Activity => Repeat exactly, and only, the lines running from the one that holds "unfold bda_cells in" to the end of the records.

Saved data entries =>
(** The low memory of a started program. *)
Definition LOW_TOP := MAGIC_API_BASE + STUB_AREA_SIZE.
Record started (c : list (nat * Z * Z)) (env cmd cols : Z) (m : GuestMemory) : Prop := {
  st_wf : mem_wf m;
  st_info : Forall (holds m) (c ++ info_cells env cmd);
  st_cols : read16 m 0x44A = Some cols;
  st_stub : ∀ j, 0 ≤ j < STUB_AREA_SIZE → read8 m (MAGIC_API_BASE + j) = Some 0xCC;
  st_tiles : ∀ i, 0 ≤ i < NUM_TILES → read64 m (GDT_BASE + (TILED_SEL_START_INDEX + i) * 8) =
    Some (make_gdt_entry (i * TILE_SIZE) 0xFFFF 0xD3 0);
  st_code_tiles : ∀ i, 0 ≤ i < NUM_CODE_TILES → read64 m (GDT_BASE + (TILED_CODE_START_INDEX + i) * 8) =
    Some (make_gdt_entry (i * TILE_SIZE) 0xFFFF 0x9B 0);
}.
Lemma info_inside c env cmd d :
  c = chain_end ∨ c = [] → d ∈ c ++ info_cells env cmd → inside TIB_BASE (PIB_BASE + 0x14) d.
Proof.
  intros Hc Hd. assert (Forall (inside TIB_BASE (PIB_BASE + 0x14)) (c ++ info_cells env cmd)) as H.
  { destruct Hc as [-> | ->]; unfold chain_end; cbn [app]; cells. }
  rewrite Forall_forall in H. by apply H.
Qed.

(** Other changes keep it: below the tables, or between the process block and the stubs, or
    above. *)
Lemma started_keeps c env cmd cols lo hi m m' :
  changed_in lo hi m m' → started c env cmd cols m → c = chain_end ∨ c = [] →
  (0x487 ≤ lo ∧ hi ≤ GDT_BASE) ∨ (PIB_BASE + 0x14 ≤ lo ∧ hi ≤ MAGIC_API_BASE) ∨ LOW_TOP ≤ lo →
  started c env cmd cols m'.
Proof.
  intros Hch [Hw Hi Hcols Hs Ht Hct] Hc Ho.
  unfold GDT_BASE, MAGIC_API_BASE, LOW_TOP, STUB_AREA_SIZE, PIB_BASE, NUM_TILES, NUM_CODE_TILES,
    TILED_CODE_START_INDEX, TILED_SEL_START_INDEX in *.
  split; unfold GDT_BASE, MAGIC_API_BASE, STUB_AREA_SIZE, NUM_TILES, NUM_CODE_TILES,
    TILED_CODE_START_INDEX, TILED_SEL_START_INDEX in *.
  - apply Hch.
  - apply Forall_forall. intros d Hin. destruct (info_inside _ _ _ _ Hc Hin) as [Hlo Hhi].
    unfold TIB_BASE, PIB_BASE in *. rewrite Forall_forall in Hi.
    eapply changed_keeps; [exact Hch|by apply Hi|lia].
  - rewrite (ch_read _ _ _ _ Hch); [done|lia].
  - intros j Hj. rewrite (ch_read _ _ _ _ Hch); [by apply Hs|lia].
  - intros i Hi'. rewrite (ch_read _ _ _ _ Hch); [by apply Ht|lia].
  - intros i Hi'. rewrite (ch_read _ _ _ _ Hch); [by apply Hct|unfold NUM_TILES in *; lia].
Qed.

(** A step that succeeds, in a statement on the result. *)

Section setup.
Context {B : Build} (to_uppercase : Z → rstring).

Lemma setup_low_ok c env cmd rows cols m :
  c = chain_end ∨ c = [] → mem_wf m → LOW_TOP ≤ GuestMem.size m → u32 env → u32 cmd →
  1 ≤ rows → 0 ≤ cols < M16 → cols * rows * 2 < M16 →
  ∃ m', setup_low (c ++ info_cells env cmd) rows cols m = Ok m' ∧
    changed_in 0x449 LOW_TOP m m' ∧ started c env cmd cols m' ∧
    ∀ o k, PIB_BASE + 0x14 ≤ o → o + Z.of_nat k ≤ MAGIC_API_BASE → read k m' o = read k m o.
Proof.
  unfold LOW_TOP, MAGIC_API_BASE, STUB_AREA_SIZE. intros Hc Hm Hs He Hcm Hr Hcols Hp.
  destruct (info_cells_ok c env cmd m Hc Hm) as (m1 & Hw1 & Hc1 & Hi); [unfold PIB_BASE; lia|].
  unfold setup_low. eapply bind_ex; [exact Hw1|]. cbv beta.
  destruct (setup_bda_ok rows cols m1) as (m2 & Hw2 & Hc2 & Hb);
    [apply Hc1|rewrite (ch_size _ _ _ _ Hc1); lia|lia..|].
  eapply bind_ex; [exact Hw2|]. cbv beta.
  pose proof (ch_size _ _ _ _ Hc1) as Hz1. pose proof (ch_size _ _ _ _ Hc2) as Hz2.
  destruct (setup_stubs_ok m2) as (m3 & Hw3 & Hc3 & Hst);
    [apply Hc2|unfold MAGIC_API_BASE, STUB_AREA_SIZE; lia|].
  eapply bind_ex; [exact Hw3|]. cbv beta. pose proof (ch_size _ _ _ _ Hc3) as Hz3.
  destruct (setup_idt_ok m3) as (m4 & Hw4 & Hc4 & Hd & Hcd);
    [apply Hc3|unfold IDT_END, IDT_HANDLER_BASE, NUM_VECTORS; lia|].
  exists m4. split; [exact Hw4|]. clear Hw1 Hw2 Hw3 Hw4.
  unfold IDT_END, IDT_HANDLER_BASE, NUM_VECTORS, MAGIC_API_BASE, STUB_AREA_SIZE, GDT_BASE in *.
  split.
  { eapply changed_trans; [eapply changed_mono; [..|exact Hc1]; unfold TIB_BASE, PIB_BASE; lia|].
    eapply changed_trans; [eapply changed_mono; [..|exact Hc2]; lia|].
    eapply changed_trans; [eapply changed_mono; [..|exact Hc3]; lia|].
    eapply changed_mono; [..|exact Hc4]; lia. }
  split.
  2: { unfold PIB_BASE, TIB_BASE, MAGIC_API_BASE in *. intros o k Ho Hk.
       rewrite (ch_read _ _ _ _ Hc4), (ch_read _ _ _ _ Hc3), (ch_read _ _ _ _ Hc2), (ch_read _ _ _ _ Hc1) by lia.
       done. }
  split.
  - apply Hc4.
  - apply Forall_forall. intros d Hin. destruct (info_inside _ _ _ _ Hc Hin) as [Hlo Hhi].
    unfold TIB_BASE, PIB_BASE in *. rewrite Forall_forall in Hi.
    eapply changed_keeps; [exact Hc4| |lia]. eapply changed_keeps; [exact Hc3| |lia].
    eapply changed_keeps; [exact Hc2| |lia]. by apply Hi.
  - rewrite (ch_read _ _ _ _ Hc4), (ch_read _ _ _ _ Hc3) by lia.
    unfold bda_cells in Hb. apply Forall_cons in Hb as [_ [Hb _]%Forall_cons]. unfold holds in Hb.
    cbn [fst snd] in Hb. rewrite Hb. f_equal. by apply Z.mod_small.
  - unfold MAGIC_API_BASE, STUB_AREA_SIZE in *.
    intros j Hj. rewrite (ch_read _ _ _ _ Hc4) by lia. by apply Hst.
  - exact Hd.
  - exact Hcd.
Qed.
End setup.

Answer to the problem =>
    unfold bda_cells in Hb. apply Forall_cons in Hb as [_ [Hb _]%Forall_cons]. unfold holds in Hb.
    cbn [fst snd] in Hb. rewrite Hb. f_equal. by apply Z.mod_small.
  - unfold MAGIC_API_BASE, STUB_AREA_SIZE in *.
    intros j Hj. rewrite (ch_read _ _ _ _ Hc4) by lia. by apply Hst.
  - exact Hd.
  - exact Hcd.
Qed.
End setup.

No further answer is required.